Sure the cyclists in the Tour de France are unbelievable athletes, able to climb mountains at breakneck speeds for miles and miles, but I’ll be following my own little cyclists, including one who’s sporting her own yellow jersey, Mizzou style.
Having three kids means at any given time one kid is outgrowing something, which will be passed down to the next kid. That happened this weekend with bicycles. It’s hard to believe, but Olivia is now in an adult sized bike. Well, maybe it shouldn’t be all that hard to believe considering she almost wears the same size shoe as me and has crazy long legs anyone would envy. (me included)
With Olivia sporting a new bike, Erin moved into Olivia’s old bike, which was a big jump for both of them. Up until now Erin only used pedal brakes and her bike had one speed. Now she has hand breaks and seven speeds. Given she was navigating a new bike and learning to use hand brakes and gears, you’d think we’d go out for a nice leisurely flat ride. Nope.

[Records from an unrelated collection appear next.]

(* ===== verification/ContractsFacts.v ===== *)
(** Theorems about the durable contracts: the job-state machine, what a
    normalised request guarantees, and what the public error projection hides. *)
From S2P Require Import Prelude Utf8 PyVal Json PyDictFacts Limits Regex Contracts.
Open Scope Z_scope.

(** ** The job-state machine *)

(** One legal step. *)
Definition legal (s t : JobState) : Prop := t ∈ LEGAL_TRANSITIONS s.

#[export] Instance legal_dec s t : Decision (legal s t).
Proof. unfold legal. apply _. Defined.

Lemma job_state_of_value s : job_state_of (lit (job_state_value s)) = Some s.
Proof. destruct s; vm_compute; reflexivity. Qed.

Lemma job_state_of_Some v s : job_state_of v = Some s -> v = lit (job_state_value s).
Proof.
  unfold job_state_of. intros H. apply find_some in H as [_ H]. by apply bool_decide_eq_true in H.
Qed.

Lemma terminal_iff_final s : is_terminal s = true <-> LEGAL_TRANSITIONS s = [].
Proof. destruct s; vm_compute; split; congruence. Qed.

(** The states met on the way of a list of legal steps. *)
Fixpoint legal_path (s : JobState) (path : list JobState) : bool :=
  match path with
  | [] => true
  | t :: rest => bool_decide (legal s t) && legal_path t rest
  end.

Lemma legal_path_rtc s path t : legal_path s path = true -> last (s :: path) = Some t -> rtc legal s t.
Proof.
  revert s. induction path as [|u path IH]; intros s H Hl; cbn in *.
  - injection Hl as ->. done.
  - apply andb_true_iff in H as [Hu%bool_decide_eq_true H]. eapply rtc_l; [done|]. by apply IH.
Qed.

(** A way to end each job, and a way to get to each state from submission. *)
Definition way_out (s : JobState) : list JobState :=
  match s with
  | QUEUED => [CANCELLED]
  | CLAIMED => [CANCEL_REQUESTED; CANCELLED]
  | STARTING => [FAILED]
  | RUNNING => [SUCCEEDED]
  | CANCEL_REQUESTED => [CANCELLED]
  | CANCELLING => [CANCELLED]
  | RECONCILIATION_REQUIRED => [QUARANTINED]
  | _ => []
  end.

Definition way_in (s : JobState) : list JobState :=
  match s with
  | QUEUED => []
  | CLAIMED => [CLAIMED]
  | STARTING => [CLAIMED; STARTING]
  | RUNNING => [CLAIMED; STARTING; RUNNING]
  | CANCEL_REQUESTED => [CLAIMED; CANCEL_REQUESTED]
  | CANCELLING => [CLAIMED; CANCEL_REQUESTED; CANCELLING]
  | SUCCEEDED => [CLAIMED; STARTING; RUNNING; SUCCEEDED]
  | FAILED => [CLAIMED; STARTING; FAILED]
  | CANCELLED => [CANCELLED]
  | SUPERSEDED => [SUPERSEDED]
  | QUARANTINED => [QUARANTINED]
  | RECONCILIATION_REQUIRED => [CLAIMED; RECONCILIATION_REQUIRED]
  end.

(**  The transition table is the job-state machine: [validate_transition]
    accepts exactly the legal steps between states named by their values and
    raises [ValueError] on every other pair of texts; the terminal states are
    exactly the ones no step leaves; every state is reached from submission
    ([queued]) and reaches a terminal state by legal steps. *)
Theorem job_state_machine :
  (forall current target t,
     validate_transition current target = Ok t <->
     target = lit (job_state_value t) /\
     exists s, current = lit (job_state_value s) /\ legal s t) /\
  (forall current target e,
     validate_transition current target = Err e -> e = ValueError "illegal job transition") /\
  (forall s, is_terminal s = true <-> forall t, ~ legal s t) /\
  (forall s, rtc legal QUEUED s) /\
  (forall s, exists t, rtc legal s t /\ is_terminal t = true).
Proof.
  unfold validate_transition. split_and!.
  - intros current target t. split.
    + destruct (job_state_of current) as [s|] eqn:Hs; [|done].
      destruct (job_state_of target) as [t'|] eqn:Ht; [|done].
      case_bool_decide as Hl; [|done]. intros [= <-].
      split; [by apply job_state_of_Some|]. exists s. split; [by apply job_state_of_Some|done].
    + intros (-> & s & -> & Hl). rewrite !job_state_of_value. by rewrite bool_decide_true.
  - intros current target e. destruct (job_state_of current), (job_state_of target); try congruence.
    case_bool_decide; congruence.
  - intros s. rewrite terminal_iff_final. unfold legal. split.
    + intros -> t Ht. by apply elem_of_nil in Ht.
    + destruct (LEGAL_TRANSITIONS s) as [|t l]; [done|]. intros H. destruct (H t). set_solver.
  - intros s. apply legal_path_rtc with (path := way_in s); destruct s; vm_compute; reflexivity.
  - intros s. destruct (last (s :: way_out s)) as [t|] eqn:Ht; [|by destruct s].
    exists t. split.
    + apply legal_path_rtc with (path := way_out s); [destruct s; vm_compute; reflexivity|done].
    + destruct s; cbn in Ht; injection Ht as <-; vm_compute; reflexivity.
Qed.

Section Requests.
Context {U : Unicode}.

(** ** What validation guarantees *)

Definition control_free (s : pystr) : Prop := Forall (fun c => 0x20 <= c /\ c <> 0x7f) s.

(** A text [_bounded_string] accepts. *)
Definition bounded_text (limits : CoordinatorLimits) (s : pystr) : Prop :=
  s <> [] /\ str_len s <= max_identifier_chars limits /\ control_free s.

Lemma bounded_string_Ok v name limits s :
  _bounded_string v name limits = Ok s <-> v = VStr s /\ bounded_text limits s.
Proof.
  unfold bounded_text, control_free. split.
  - destruct v as [| | | |t| | |]; cbn; try discriminate.
    destruct (_ || _) eqn:Hb; [discriminate|]. destruct (existsb _ t) eqn:He; [discriminate|].
    intros [= ->]. apply orb_false_iff in Hb as [Hne%bool_decide_eq_false Hl].
    split_and!; [done|done|lia|]. apply Forall_forall. intros c Hc.
    destruct (decide (0x20 <= c /\ c <> 0x7f)) as [|Hn]; [done|]. exfalso.
    apply not_true_iff_false in He. apply He. apply existsb_exists. exists c.
    split; [by apply list_elem_of_In|]. lia.
  - intros (-> & Hne & Hl & Hc). cbn. rewrite bool_decide_false by done.
    replace (max_identifier_chars limits <? str_len s) with false by lia. cbn.
    destruct (existsb _ s) eqn:He; [|done]. apply existsb_exists in He as (c & Hin & Hb).
    apply list_elem_of_In in Hin. rewrite Forall_forall in Hc. specialize (Hc c Hin). lia.
Qed.

(** A text in which the prohibited-content pattern matches nowhere. *)
Definition content_free (s : pystr) : Prop :=
  forall i j, (i <= length s)%nat -> ~ matches s _PROHIBITED_CONTENT i j.

Lemma content_free_search s : content_free s <-> search _PROHIBITED_CONTENT s = false.
Proof.
  rewrite <- not_true_iff_false, search_spec. unfold content_free. naive_solver.
Qed.

(** The characters no public text contains. *)
Definition prohibited_char (c : Z) : bool := char_in c (92 :: lit ";|`{}[]<>").

Lemma content_free_chars s : content_free s -> Forall (fun c => prohibited_char c = false) s.
Proof.
  rewrite content_free_search. unfold _PROHIBITED_CONTENT. cbn [Ors].
  rewrite !search_or, !orb_false_iff. intros H. destruct_and! H.
  apply Forall_forall. intros c Hc. apply not_true_iff_false. unfold prohibited_char.
  intros [Hb|Hb]%bool_decide_eq_true%elem_of_cons.
  - cut (search (one_of [92]) s = true); [congruence|].
    apply search_cls. exists c. split; [done|]. subst c. vm_compute. reflexivity.
  - assert (c ∈ lit ";|`" \/ c ∈ lit "{}[]<>") as [Hc'|Hc'] by (revert Hb; vm_compute; set_solver).
    + cut (search (one_of (lit ";|`")) s = true); [congruence|].
      apply search_cls. exists c. split; [done|]. by apply bool_decide_eq_true.
    + cut (search (one_of (lit "{}[]<>")) s = true); [congruence|].
      apply search_cls. exists c. split; [done|]. by apply bool_decide_eq_true.
Qed.

Lemma content_free_not_absolute s : content_free (47 :: s) -> False.
Proof.
  intros H. apply (H 0%nat 1%nat); [lia|]. unfold _PROHIBITED_CONTENT. cbn [Ors].
  apply M_or_l. unfold path_start. eapply M_cat.
  - apply M_or_l. constructor.
  - cbn [Ors]. apply M_or_l. by eapply M_cls.
Qed.

(** A versioned generation token. *)
Definition generation_of (limits : CoordinatorLimits) (prefix : string) (t : pystr) : Prop :=
  str_len t <= max_identifier_chars limits /\
  exists digest, t = lit prefix ++ digest /\ matches digest _GENERATION_DIGEST_PATTERN 0 (length digest).

Lemma validate_generation_Ok v prefix limits t :
  prefix ∈ ["sg1:"; "cg1:"; "eg1:"; "kg1:"] ->
  validate_generation v (lit prefix) limits = Ok t <-> v = VStr t /\ generation_of limits prefix t.
Proof.
  intros Hp.
  assert (lit prefix ∈ lit <$> ["sg1:"; "cg1:"; "eg1:"; "kg1:"]) as Hp'
    by (by apply list_elem_of_fmap_2).
  unfold generation_of. split.
  - destruct v as [| | | |s| | |]; cbn [validate_generation]; try discriminate.
    rewrite bool_decide_true by done. cbn.
    destruct (_ || _) eqn:Hb; [discriminate|]. apply orb_false_iff in Hb as [Hl Hs].
    destruct (negb (fullmatch _ _)) eqn:Hf; [discriminate|]. intros [= ->].
    apply negb_false_iff in Hs, Hf. apply startswith_spec in Hs as (d & ->).
    rewrite drop_app_length in Hf. apply fullmatch_spec in Hf.
    split; [done|]. split; [lia|]. by exists d.
  - intros (-> & Hl & d & -> & Hm). cbn [validate_generation]. rewrite bool_decide_true by done.
    replace (max_identifier_chars limits <? str_len (lit prefix ++ d)) with false by lia.
    rewrite startswith_app, drop_app_length. cbn [negb orb].
    by rewrite (proj2 (fullmatch_spec _ _) Hm).
Qed.

Definition graph_pattern (synthetic : bool) : re :=
  if synthetic then _GRAPH_ID_PATTERN else _CONFIGURED_GRAPH_ID_PATTERN.

Definition reason_of (r : JobRequest) : pystr :=
  default [] (dict_get (lit "reason") (operation_options r)).

(** The requests normalisation produces. *)
Definition request_ok (synthetic : bool) (limits : CoordinatorLimits) (r : JobRequest) : Prop :=
  schema_version r = 1 /\ job_kind r = lit "refresh_graph" /\
  bounded_text limits (graph_id r) /\ bounded_text limits (request_id r) /\
  bounded_text limits (idempotency_key r) /\ bounded_text limits (reason_of r) /\
  fullmatch (graph_pattern synthetic) (graph_id r) = true /\
  priority r ∈ _PRIORITIES /\
  operation_options r = [(lit "reason", reason_of r)] /\
  content_free (request_id r) /\ content_free (idempotency_key r) /\ content_free (reason_of r) /\
  generation_of limits "sg1:" (source_generation r) /\
  generation_of limits "cg1:" (config_generation r) /\
  generation_of limits "eg1:" (extractor_generation r) /\
  generation_of limits "kg1:" (canonicalizer_generation r).

(** The payload a client sends for a request. *)
Definition payload_of (r : JobRequest) : pyval :=
  VDict [(lit "schema_version", VInt (schema_version r)); (lit "job_kind", VStr (job_kind r));
         (lit "graph_id", VStr (graph_id r)); (lit "request_id", VStr (request_id r));
         (lit "idempotency_key", VStr (idempotency_key r)); (lit "priority", VStr (priority r));
         (lit "operation_options", VDict ((fun kv => (kv.1, VStr kv.2)) <$> operation_options r))].

Lemma existsb_content_free a b c :
  existsb (search _PROHIBITED_CONTENT) [a; b; c] = false <->
  content_free a /\ content_free b /\ content_free c.
Proof. cbn [existsb]. rewrite !orb_false_iff, !content_free_search. tauto. Qed.

Lemma normalize_request_Ok payload sg cg eg kg synthetic limits r :
  normalize_request payload sg cg eg kg synthetic limits = Ok r ->
  request_ok synthetic limits r /\
  sg = VStr (source_generation r) /\ cg = VStr (config_generation r) /\
  eg = VStr (extractor_generation r) /\ kg = VStr (canonicalizer_generation r).
Proof.
  destruct payload as [| | | | | | |d]; try discriminate. cbn [normalize_request].
  intros H. unbind H.
  repeat match goal with
         | G : _bounded_string _ _ _ = Ok _ |- _ => apply bounded_string_Ok in G as [_ G]
         | G : negb _ = false |- _ => apply negb_false_iff in G
         | G : existsb _ _ = false |- _ => apply existsb_content_free in G
         | G : validate_generation _ _ _ = Ok _ |- _ =>
             apply validate_generation_Ok in G as [-> G]; [|set_solver]
         end.
  injection H as <-. unfold request_ok, reason_of. cbn. split_and!; try done.
  - destruct (dict_item "priority" d) as [| | | |p| | |]; try discriminate.
    match goal with G : (if bool_decide _ then _ else _) = Ok _ |- _ =>
      case_bool_decide; [by injection G as <-|discriminate G] end.
  - tauto.
  - tauto.
  - tauto.
Qed.

Lemma normalize_payload_of r synthetic limits :
  request_ok synthetic limits r ->
  normalize_request (payload_of r) (VStr (source_generation r)) (VStr (config_generation r))
    (VStr (extractor_generation r)) (VStr (canonicalizer_generation r)) synthetic limits = Ok r.
Proof.
  destruct r as [sv jk gid rid ik pr oo sg cg eg kg]. unfold request_ok, payload_of.
  cbn [Contracts.schema_version Contracts.job_kind Contracts.graph_id Contracts.request_id
       Contracts.idempotency_key Contracts.priority Contracts.operation_options
       Contracts.source_generation Contracts.config_generation Contracts.extractor_generation
       Contracts.canonicalizer_generation].
  intros (-> & -> & Hg & Hr & Hi & Hre & Hpat & Hp & Ho & Cr & Ci & Cre & Hs & Hc & He & Hk).
  revert Hre Cre Ho. unfold reason_of. cbn [Contracts.operation_options]. intros Hre Cre Ho.
  revert Ho Hre Cre. generalize (default [] (dict_get (lit "reason") oo)). intros reason -> Hre Cre.
  cbn [normalize_request].
  assert (forall v name s, v = VStr s -> bounded_text limits s -> _bounded_string v name limits = Ok s)
    as Hb by (intros; by apply bounded_string_Ok).
  assert (forall p t, p ∈ ["sg1:"; "cg1:"; "eg1:"; "kg1:"] -> generation_of limits p t ->
    validate_generation (VStr t) (lit p) limits = Ok t) as Hgen
    by (intros; by apply validate_generation_Ok).
  set (d := [_; _; _; _; _; _; _]).
  assert (same_keys d _REQUEST_FIELDS = true) as -> by (vm_compute; reflexivity).
  change (is_version_one (dict_item "schema_version" d)) with true.
  change (is_str_value (dict_item "job_kind" d) (lit "refresh_graph")) with true. cbn [negb raise_if mbind result_bind].
  rewrite (Hb (dict_item "graph_id" d) "graph_id" gid eq_refl Hg). cbn [mbind result_bind].
  unfold graph_pattern in Hpat. rewrite Hpat. cbn [negb raise_if mbind result_bind].
  rewrite (Hb (dict_item "request_id" d) "request_id" rid eq_refl Hr). cbn [mbind result_bind].
  rewrite (Hb (dict_item "idempotency_key" d) "idempotency_key" ik eq_refl Hi). cbn [mbind result_bind].
  change (dict_item "priority" d) with (VStr pr). cbv beta iota. rewrite bool_decide_true by done. cbn [mbind result_bind].
  change (dict_item "operation_options" d) with (VDict [(lit "reason", VStr reason)]). cbv beta iota.
  change (same_keys [(lit "reason", VStr reason)] [lit "reason"]) with true. cbn [mbind result_bind].
  rewrite (Hb (dict_item "reason" [(lit "reason", VStr reason)]) "reason" reason eq_refl Hre).
  cbn [mbind result_bind].
  rewrite (proj2 (existsb_content_free rid ik reason)) by done. cbn [raise_if mbind result_bind].
  by rewrite !Hgen by (done || set_solver).
Qed.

We are lucky enough to live in a place where cycling is taken seriously. Very seriously. Virtually every Sunday a beautiful stretch of road is shut down to cars for bicycle Sunday. It’s beautiful, but hilly. Let’s just say Erin was less than confident about using the hand brakes down the hills. On the first two hills either the husband or I walked next to her while she made her way very s l o w l y down said hills. There were tears and protests. I was beginning to think this would be a cycling fail outing.
At this point, I told Olivia she could bike ahead of us. She did. A few minutes later, I decided to catch up to her, which took me way longer than expected. Let’s just say there was not a big learning curve from her previous kid bike. Olivia was a cycling machine, making her way up some pretty big hills and not even breaking a sweat.
By the time we made it back to Erin and the husband, who was pulling Carrie in a chariot, it appeared our middle child had made a breakthrough with the hand brakes. She had dried her tears and although she was not yet smiling, she didn’t exactly look unhappy. We also took a rest stop at a pretty cool location, the Alameda De Las Pulgas Water Temple.
After this pit stop, we met up with my friend and her son, which allowed Olivia to have a biking buddy.
They had such a good time they decided to continue on, while the rest of us stopped at around 8 miles. By the end of the ride, Erin was rocking the hills, both uphill and down, and didn’t even really complain until the final uphill, which she said was “exhausting.”
We met up with Olivia and my friend at a local grocery store, where we found my friend patching up Olivia’s left knee and right elbow with a couple of band-aids. It turns out she hit a patch of uneven road and took a spill. Shockingly, Olivia was the picture of calm, no tears, no freak out moment. I guarantee if it happened on my watch, she would have been bawling. So while it may have traumatized my friend, better her than me.
Once back at her house, the husband put on some neosporin and a new band-aid, which didn’t go over too well with Olivia.
I can’t say I really blame her ’cause it is a pretty nasty road rash. To her credit though, she says she’s ready to get back on her saddle and ride again.
Not to be outdone by her sisters, Carrie decided she was ready to ride her own big girl bike. Well, technically it was Olivia’s, then Erin’s, and now the Schwinn Stardust is all hers. It does come with training wheels, but since she’s been gliding on her balance bike for the last six months or so,
we figured we could try it sans training wheels.
And by golly it worked! The 4-year old was riding on her own for a good couple of seconds. She did way better than either of her sisters the first time they tried riding without training wheels. I’d like to credit my bike teaching skills for her impressive ride, but I’m pretty sure the balance bike was key. Had it not been so late in the day, we would have done what we’ve done with the other two kids and taken her to a local school where there’s plenty of space.
Since time was not on our side, we just went up and down our block for as long as our backs would hold out, which was not all that long.
I’m quite confident she’ll be cruising all on her own within days.
Once she’s got her biking legs and balance, we’ll try a longer ride, but we’re not stupid. We won’t be doing the same ride we did today. The next Tour de Meak will be a nice short and simple flat ride.
To say I was proud of the three girls would be an understatement. All of them surpassed my wildest expectations with their cycling accomplishments today. Olivia can more than hold her own with us, and for her to power through her fall and still come away with a positive experience is beyond impressive. Erin, through sheer determination mastered a new and difficult bike. And Carrie, well Carrie holding her own and working as hard as she can to keep up with her big sisters.
It was a great and momentous day I know I won’t soon forget and I hope the girls don’t either.